_WHAT YOU WILL DO_: Where a line below holds the string "rwrap", that line goes into the answer.

_ENTRIES SUPPLIED_:
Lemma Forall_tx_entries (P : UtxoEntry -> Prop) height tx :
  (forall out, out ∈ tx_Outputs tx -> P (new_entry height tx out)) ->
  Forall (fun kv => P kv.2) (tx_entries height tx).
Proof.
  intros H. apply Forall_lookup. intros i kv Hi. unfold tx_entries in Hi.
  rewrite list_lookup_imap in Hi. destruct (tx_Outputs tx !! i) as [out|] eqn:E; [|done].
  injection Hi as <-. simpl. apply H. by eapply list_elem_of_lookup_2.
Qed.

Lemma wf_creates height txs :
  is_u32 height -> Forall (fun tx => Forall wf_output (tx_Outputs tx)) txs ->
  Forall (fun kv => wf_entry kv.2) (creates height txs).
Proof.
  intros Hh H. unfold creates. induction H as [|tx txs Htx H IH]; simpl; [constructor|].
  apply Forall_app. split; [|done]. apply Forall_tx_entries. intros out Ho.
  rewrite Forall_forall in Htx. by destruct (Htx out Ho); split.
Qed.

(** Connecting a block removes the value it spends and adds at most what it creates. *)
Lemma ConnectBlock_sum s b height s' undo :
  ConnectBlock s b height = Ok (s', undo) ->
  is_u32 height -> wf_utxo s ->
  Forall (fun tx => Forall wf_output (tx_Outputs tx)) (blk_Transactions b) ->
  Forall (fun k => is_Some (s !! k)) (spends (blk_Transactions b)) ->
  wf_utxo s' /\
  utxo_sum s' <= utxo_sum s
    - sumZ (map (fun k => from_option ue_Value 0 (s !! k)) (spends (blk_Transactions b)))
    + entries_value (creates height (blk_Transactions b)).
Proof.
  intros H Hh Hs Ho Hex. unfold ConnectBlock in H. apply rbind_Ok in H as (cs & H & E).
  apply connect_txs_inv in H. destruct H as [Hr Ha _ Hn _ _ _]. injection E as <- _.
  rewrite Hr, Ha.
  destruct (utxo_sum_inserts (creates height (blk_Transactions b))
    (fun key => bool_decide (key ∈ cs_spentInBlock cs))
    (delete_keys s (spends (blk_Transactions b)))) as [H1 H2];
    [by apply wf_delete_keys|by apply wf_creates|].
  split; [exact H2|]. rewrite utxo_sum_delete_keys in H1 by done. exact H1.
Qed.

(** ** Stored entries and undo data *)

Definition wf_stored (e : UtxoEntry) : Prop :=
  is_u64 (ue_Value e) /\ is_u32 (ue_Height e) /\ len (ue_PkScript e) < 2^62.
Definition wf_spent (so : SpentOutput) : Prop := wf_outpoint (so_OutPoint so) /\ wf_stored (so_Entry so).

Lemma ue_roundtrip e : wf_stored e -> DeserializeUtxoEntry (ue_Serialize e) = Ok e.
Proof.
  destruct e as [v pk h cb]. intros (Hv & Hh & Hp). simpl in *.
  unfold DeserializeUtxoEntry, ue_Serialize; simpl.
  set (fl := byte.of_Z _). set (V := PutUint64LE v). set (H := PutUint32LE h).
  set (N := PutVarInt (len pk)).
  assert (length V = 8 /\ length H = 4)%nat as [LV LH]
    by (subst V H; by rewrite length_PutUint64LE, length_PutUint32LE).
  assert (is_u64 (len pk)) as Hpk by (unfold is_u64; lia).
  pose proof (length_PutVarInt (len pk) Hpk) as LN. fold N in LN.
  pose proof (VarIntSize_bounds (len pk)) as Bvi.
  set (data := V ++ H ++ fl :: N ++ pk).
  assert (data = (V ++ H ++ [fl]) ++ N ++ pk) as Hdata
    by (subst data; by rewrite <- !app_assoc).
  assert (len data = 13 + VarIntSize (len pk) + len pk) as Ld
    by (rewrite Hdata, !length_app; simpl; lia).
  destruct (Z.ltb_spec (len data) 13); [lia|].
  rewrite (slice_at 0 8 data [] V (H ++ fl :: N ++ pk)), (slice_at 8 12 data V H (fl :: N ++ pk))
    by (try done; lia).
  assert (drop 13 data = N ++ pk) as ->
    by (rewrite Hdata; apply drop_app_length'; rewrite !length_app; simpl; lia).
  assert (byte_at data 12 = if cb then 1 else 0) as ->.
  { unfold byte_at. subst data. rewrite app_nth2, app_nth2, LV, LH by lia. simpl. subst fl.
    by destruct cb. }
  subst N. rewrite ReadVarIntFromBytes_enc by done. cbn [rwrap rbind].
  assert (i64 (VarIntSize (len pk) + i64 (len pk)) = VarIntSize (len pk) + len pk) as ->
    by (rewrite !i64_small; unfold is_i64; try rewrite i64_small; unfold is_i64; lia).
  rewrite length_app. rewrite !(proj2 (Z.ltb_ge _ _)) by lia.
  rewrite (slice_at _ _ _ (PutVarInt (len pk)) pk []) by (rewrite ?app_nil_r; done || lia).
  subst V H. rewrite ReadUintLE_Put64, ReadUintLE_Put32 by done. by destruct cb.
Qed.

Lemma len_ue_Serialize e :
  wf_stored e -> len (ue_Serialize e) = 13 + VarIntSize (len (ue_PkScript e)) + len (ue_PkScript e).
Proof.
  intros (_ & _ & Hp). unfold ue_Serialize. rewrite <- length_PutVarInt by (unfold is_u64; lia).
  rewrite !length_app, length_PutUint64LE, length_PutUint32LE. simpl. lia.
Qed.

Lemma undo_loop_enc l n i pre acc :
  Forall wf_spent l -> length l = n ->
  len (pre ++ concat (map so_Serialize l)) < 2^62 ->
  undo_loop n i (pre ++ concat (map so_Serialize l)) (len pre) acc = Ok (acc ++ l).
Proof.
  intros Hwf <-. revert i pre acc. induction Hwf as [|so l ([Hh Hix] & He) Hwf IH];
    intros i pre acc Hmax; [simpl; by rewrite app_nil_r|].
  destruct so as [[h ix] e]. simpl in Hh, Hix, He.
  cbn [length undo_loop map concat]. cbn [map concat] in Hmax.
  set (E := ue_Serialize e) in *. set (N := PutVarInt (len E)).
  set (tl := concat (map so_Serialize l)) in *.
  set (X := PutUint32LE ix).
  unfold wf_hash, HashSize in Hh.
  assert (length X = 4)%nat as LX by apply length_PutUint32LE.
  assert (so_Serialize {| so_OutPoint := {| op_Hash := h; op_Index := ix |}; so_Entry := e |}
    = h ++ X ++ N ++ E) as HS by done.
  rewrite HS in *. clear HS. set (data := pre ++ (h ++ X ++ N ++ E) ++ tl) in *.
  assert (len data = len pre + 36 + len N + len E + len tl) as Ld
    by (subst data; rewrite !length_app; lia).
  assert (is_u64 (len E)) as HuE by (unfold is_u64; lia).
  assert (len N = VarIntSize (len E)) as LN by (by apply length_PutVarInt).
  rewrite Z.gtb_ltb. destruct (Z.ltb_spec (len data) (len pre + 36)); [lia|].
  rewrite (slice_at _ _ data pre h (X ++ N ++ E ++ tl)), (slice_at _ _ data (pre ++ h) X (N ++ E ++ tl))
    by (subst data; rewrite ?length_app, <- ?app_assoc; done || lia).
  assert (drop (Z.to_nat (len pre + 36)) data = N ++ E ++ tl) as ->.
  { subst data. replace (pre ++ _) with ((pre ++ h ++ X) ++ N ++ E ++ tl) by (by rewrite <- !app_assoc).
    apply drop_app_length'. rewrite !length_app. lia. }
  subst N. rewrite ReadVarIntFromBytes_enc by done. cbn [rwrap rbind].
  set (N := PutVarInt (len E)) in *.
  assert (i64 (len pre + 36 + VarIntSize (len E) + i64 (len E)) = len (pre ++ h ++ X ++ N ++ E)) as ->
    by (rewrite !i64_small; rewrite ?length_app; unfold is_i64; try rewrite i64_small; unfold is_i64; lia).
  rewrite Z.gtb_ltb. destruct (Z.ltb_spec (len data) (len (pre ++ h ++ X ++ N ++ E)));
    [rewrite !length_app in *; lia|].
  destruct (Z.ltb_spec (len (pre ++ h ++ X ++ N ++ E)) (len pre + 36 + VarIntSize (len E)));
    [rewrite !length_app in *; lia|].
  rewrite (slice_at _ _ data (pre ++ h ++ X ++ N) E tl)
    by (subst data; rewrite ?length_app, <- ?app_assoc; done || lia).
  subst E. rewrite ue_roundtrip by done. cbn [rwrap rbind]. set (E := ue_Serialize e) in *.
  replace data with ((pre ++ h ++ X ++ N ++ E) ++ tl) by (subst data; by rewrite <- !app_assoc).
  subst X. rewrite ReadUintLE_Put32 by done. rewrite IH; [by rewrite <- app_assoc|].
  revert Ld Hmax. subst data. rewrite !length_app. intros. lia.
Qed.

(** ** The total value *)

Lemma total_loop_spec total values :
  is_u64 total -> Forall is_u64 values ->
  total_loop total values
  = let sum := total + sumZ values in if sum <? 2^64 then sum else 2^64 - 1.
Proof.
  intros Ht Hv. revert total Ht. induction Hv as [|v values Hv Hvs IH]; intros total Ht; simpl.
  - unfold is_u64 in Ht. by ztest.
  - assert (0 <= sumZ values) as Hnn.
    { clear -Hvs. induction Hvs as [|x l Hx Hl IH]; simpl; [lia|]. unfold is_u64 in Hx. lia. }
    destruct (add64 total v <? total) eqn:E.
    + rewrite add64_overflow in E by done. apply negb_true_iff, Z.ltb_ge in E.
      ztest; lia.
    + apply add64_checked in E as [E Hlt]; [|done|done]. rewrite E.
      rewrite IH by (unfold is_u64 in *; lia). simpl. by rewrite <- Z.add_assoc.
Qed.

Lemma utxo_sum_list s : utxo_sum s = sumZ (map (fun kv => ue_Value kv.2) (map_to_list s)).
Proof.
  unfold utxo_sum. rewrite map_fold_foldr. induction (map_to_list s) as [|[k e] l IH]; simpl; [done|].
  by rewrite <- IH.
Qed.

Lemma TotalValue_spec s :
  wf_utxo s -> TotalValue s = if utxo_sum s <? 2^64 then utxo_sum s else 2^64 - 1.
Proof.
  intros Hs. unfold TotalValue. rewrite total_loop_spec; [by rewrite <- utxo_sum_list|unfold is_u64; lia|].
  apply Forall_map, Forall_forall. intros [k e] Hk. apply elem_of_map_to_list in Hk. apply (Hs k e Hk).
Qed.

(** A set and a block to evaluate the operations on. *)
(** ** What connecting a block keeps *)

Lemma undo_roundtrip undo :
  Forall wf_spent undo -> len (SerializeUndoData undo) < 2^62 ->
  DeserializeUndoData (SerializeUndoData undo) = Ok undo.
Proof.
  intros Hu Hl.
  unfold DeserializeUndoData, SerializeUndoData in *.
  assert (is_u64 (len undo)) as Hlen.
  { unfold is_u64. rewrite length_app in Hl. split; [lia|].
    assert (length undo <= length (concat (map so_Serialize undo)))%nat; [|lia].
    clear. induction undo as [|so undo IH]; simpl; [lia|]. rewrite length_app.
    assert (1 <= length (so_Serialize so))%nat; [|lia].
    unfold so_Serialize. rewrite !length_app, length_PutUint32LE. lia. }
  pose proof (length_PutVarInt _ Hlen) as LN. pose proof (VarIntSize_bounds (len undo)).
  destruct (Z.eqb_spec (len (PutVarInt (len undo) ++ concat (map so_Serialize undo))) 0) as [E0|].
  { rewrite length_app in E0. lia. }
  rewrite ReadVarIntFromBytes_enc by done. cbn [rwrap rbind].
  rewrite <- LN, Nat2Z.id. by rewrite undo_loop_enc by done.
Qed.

_EXERCISE ANSWER_:
  subst N. rewrite ReadVarIntFromBytes_enc by done. cbn [rwrap rbind].
  subst N. rewrite ReadVarIntFromBytes_enc by done. cbn [rwrap rbind].
  subst E. rewrite ue_roundtrip by done. cbn [rwrap rbind]. set (E := ue_Serialize e) in *.
  rewrite ReadVarIntFromBytes_enc by done. cbn [rwrap rbind].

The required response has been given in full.